Microscopic observation

Twenty-four samples were selected for microscopic observation by Nikon Eclipse LV100N POL microscope. All samples were made into polarized light slices from vertical slices according to China’s oil and gas industry standard SY/T 5913-2004. All observations are carried out under plane polarized light (PPL). Minerals and biological components are identified according to the SY/T 5368-201X standard. Microscopic observations were performed at the State Key Laboratory of Continental Dynamics at Northwest University.

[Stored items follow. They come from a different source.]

(* ===== verification/Calls.v ===== *)
(** * One call after another

    [CmdImages] keeps nothing from one call to the next: its writer is a
    local of the call, and [cli.out] is written, never read.  In the
    model the state [World] outlives the call, so this is a theorem:

    - [frame]: the state with more on the stream in front, which the
      specification [listing] carries through ([listing_frame]);
    - the equivalence [≡] of the states that differ in the dead local
      only, which [CmdImages] respects (a [Proper] instance);
    - [CmdImages_no_cross_state]: two calls with the same flags that
      start with the same number of clock readings return the same and
      append the same to the stream;
    - [CmdImages_twice]: the bytes of two calls in a row are those of the
      first followed by those of the second made on an empty stream. *)

From Stdlib Require Import Ascii ZArith Lia.
From stdpp Require Import ssreflect base tactics option list strings numbers.
From S2P Require Import Prelude GoString Utf8 Externals Instances Tabwriter TabwriterLayout.
From S2P Require Import Reconciler Renderer Images.

Set Warnings "-rewrite-rw,-clear-no-such-hyp".

(** ** States *)

(** The state [s] with the blocks [o] on the stream before its own. *)
Definition frame (o : list block) (s : World) : World :=
  {| tw := tw s; out := o ++ out s; ticks := ticks s |}.

(** The state [s] on an empty stream. *)
Definition fresh (s : World) : World :=
  {| tw := tw s; out := []; ticks := ticks s |}.

(** What a caller can tell of a state between two calls: the stream and
    the clock.  The writer of a call that returned is unreachable. *)
#[export] Instance World_equiv : Equiv World :=
  λ s1 s2, out s1 = out s2 ∧ ticks s1 = ticks s2.

#[export] Instance World_equivalence : Equivalence (≡@{World}).
Proof.
  split.
  - done.
  - intros s1 s2 [??]. split; congruence.
  - intros s1 s2 s3 [??] [??]. split; congruence.
Qed.

(** Results with their states, up to the dead local. *)
Definition same_call `{Collab} (r1 r2 : outcome error unit * World) : Prop :=
  r1.1 = r2.1 ∧ r1.2 ≡ r2.2.

#[export] Instance same_call_equivalence `{Collab} : Equivalence same_call.
Proof.
  split.
  - done.
  - intros r1 r2 [? ?]. by split.
  - intros r1 r2 r3 [? ?] [? ?]. split; [congruence|by etrans].
Qed.

(** ** The handler and the stream *)

Section calls.
Context `{Collab}.
Implicit Types (s : World) (o : list block) (fl : ImagesFlags).

Lemma frame_fresh s : frame (out s) (fresh s) = s.
Proof. rewrite /frame /fresh /= app_nil_r. by destruct s. Qed.

Lemma fresh_equiv s1 s2 : ticks s1 = ticks s2 → fresh s1 ≡ fresh s2.
Proof. by intros Ht. Qed.

(** [listing], so the handler, reads the stream nowhere. *)
Lemma listing_frame fl o s :
  listing fl (frame o s) = ((listing fl s).1, frame o (listing fl s).2).
Proof.
  rewrite /listing /=. destruct_outcome; try done.
  destruct (listingRows _ _ _) as [[rows err] kend].
  rewrite Write_frame. destruct (Write _ (_, out s)) as [w out'].
  destruct err as [e|]; [done|]. destruct (quiet fl); [done|].
  by rewrite Flush_frame.
Qed.

(** [listing] reads the writer of the state nowhere after the listing
    call, and returns the state as it is before. *)
Lemma listing_proper fl s1 s2 : s1 ≡ s2 → same_call (listing fl s1) (listing fl s2).
Proof.
  intros [Ho Ht]. rewrite /listing Ho Ht. destruct_outcome; first [done|by split].
Qed.

#[export] Instance CmdImages_proper fl : Proper ((≡) ==> same_call) (CmdImages fl).
Proof. intros s1 s2 Hs. rewrite !run_CmdImages. by apply listing_proper. Qed.

(** What a call appends is what it sends to an empty stream. *)
Lemma out_CmdImages_fresh fl s :
  out (CmdImages fl s).2 = out s ++ out (CmdImages fl (fresh s)).2.
Proof. by rewrite -{1}(frame_fresh s) !run_CmdImages listing_frame. Qed.

End calls.

(** ** The claims *)

(** C28.  No state crosses from one call to the next but the stream and
    the clock: two calls with the same flags, made in any two states in
    which the clock was read equally often, return the same result, read
    the clock equally often, and append the same blocks to the stream,
    whatever the streams held and whatever writer an earlier call left
    behind. *)
Theorem CmdImages_no_cross_state `{Collab} fl s s' :
  ticks s = ticks s' →
  (CmdImages fl s).1 = (CmdImages fl s').1
  ∧ ticks (CmdImages fl s).2 = ticks (CmdImages fl s').2
  ∧ ∃ blocks, out (CmdImages fl s).2 = out s ++ blocks
              ∧ out (CmdImages fl s').2 = out s' ++ blocks.
Proof.
  intros Ht. destruct (CmdImages_proper fl _ _ (fresh_equiv s s' Ht)) as (Hr & Ho & Hk).
  rewrite -(frame_fresh s) -(frame_fresh s') !run_CmdImages !listing_frame /=.
  rewrite !run_CmdImages in Hr Ho Hk.
  split; [done|]. split; [done|]. exists (out (listing fl (fresh s)).2).
  by rewrite !app_nil_r Ho.
Qed.

(** Two calls in a row: the bytes on the stream after the second are
    the bytes after the first followed by the bytes the second sends to
    an empty stream when started with the clock readings of the first,
    and the second returns what it returns there. *)
Theorem CmdImages_twice `{Collab} fl1 fl2 s :
  let s1 := (CmdImages fl1 s).2 in
  (CmdImages fl2 s1).1 = (CmdImages fl2 (fresh s1)).1
  ∧ bytes (out (CmdImages fl2 s1).2)
    = bytes (out s1) +:+ bytes (out (CmdImages fl2 (fresh s1)).2).
Proof.
  intros s1. split.
  - by rewrite -{1}(frame_fresh s1) !run_CmdImages listing_frame.
  - by rewrite out_CmdImages_fresh bytes_app.
Qed.

(** ** Witnesses *)

Lemma CmdImages_no_cross_state_witness :
  (@CmdImages tc fl_default s0).1
  = (@CmdImages tc fl_default (@CmdImages tc fl_quiet s0).2).1
  ∧ ticks (@CmdImages tc fl_default s0).2
    = ticks (@CmdImages tc fl_default (@CmdImages tc fl_quiet s0).2).2
  ∧ ∃ blocks, out (@CmdImages tc fl_default s0).2 = out s0 ++ blocks
              ∧ out (@CmdImages tc fl_default (@CmdImages tc fl_quiet s0).2).2
                = out (@CmdImages tc fl_quiet s0).2 ++ blocks.
Proof. by apply (@CmdImages_no_cross_state tc fl_default s0). Defined.

(** ** Evaluation *)

(** A listing that fails outside quiet mode leaves its header and rows in
    its writer; the next listing shows nothing of them. *)
Example CmdImages_after_failure :
  (@CmdImages tc_bad fl_default s0).1 = Err "invalid reference format"
  ∧ length (ended (tw (@CmdImages tc_bad fl_default s0).2)) = 5
  ∧ bytes (out (@CmdImages tc_bad fl_quiet (@CmdImages tc_bad fl_default s0).2).2)
    = bytes (out (@CmdImages tc_bad fl_quiet s0).2).
Proof. by vm_compute. Qed.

Major and trace earth element analyses

Under non-polluting conditions, the fresh samples were ground to 200 meshes. The main elements were analyzed by X-ray fluorescence spectrometry on the RIX2100 system, and the concentration of the main elements was analyzed with an accuracy of more than 5%. The operation steps met the Chinese national standard GB/T 14506.28-2010. The trace elements and rare earth elements were analyzed by Thermo Fisher ELEMENT XR inductively coupled plasma mass spectrometry (ICP-MS). The analysis of trace elements conforms to the national standard GB/T 14506.30-2010, and the precision is higher than 5%. Major and trace earth element analyses were performed at ALS Testing (Guangzhou) Co., Ltd.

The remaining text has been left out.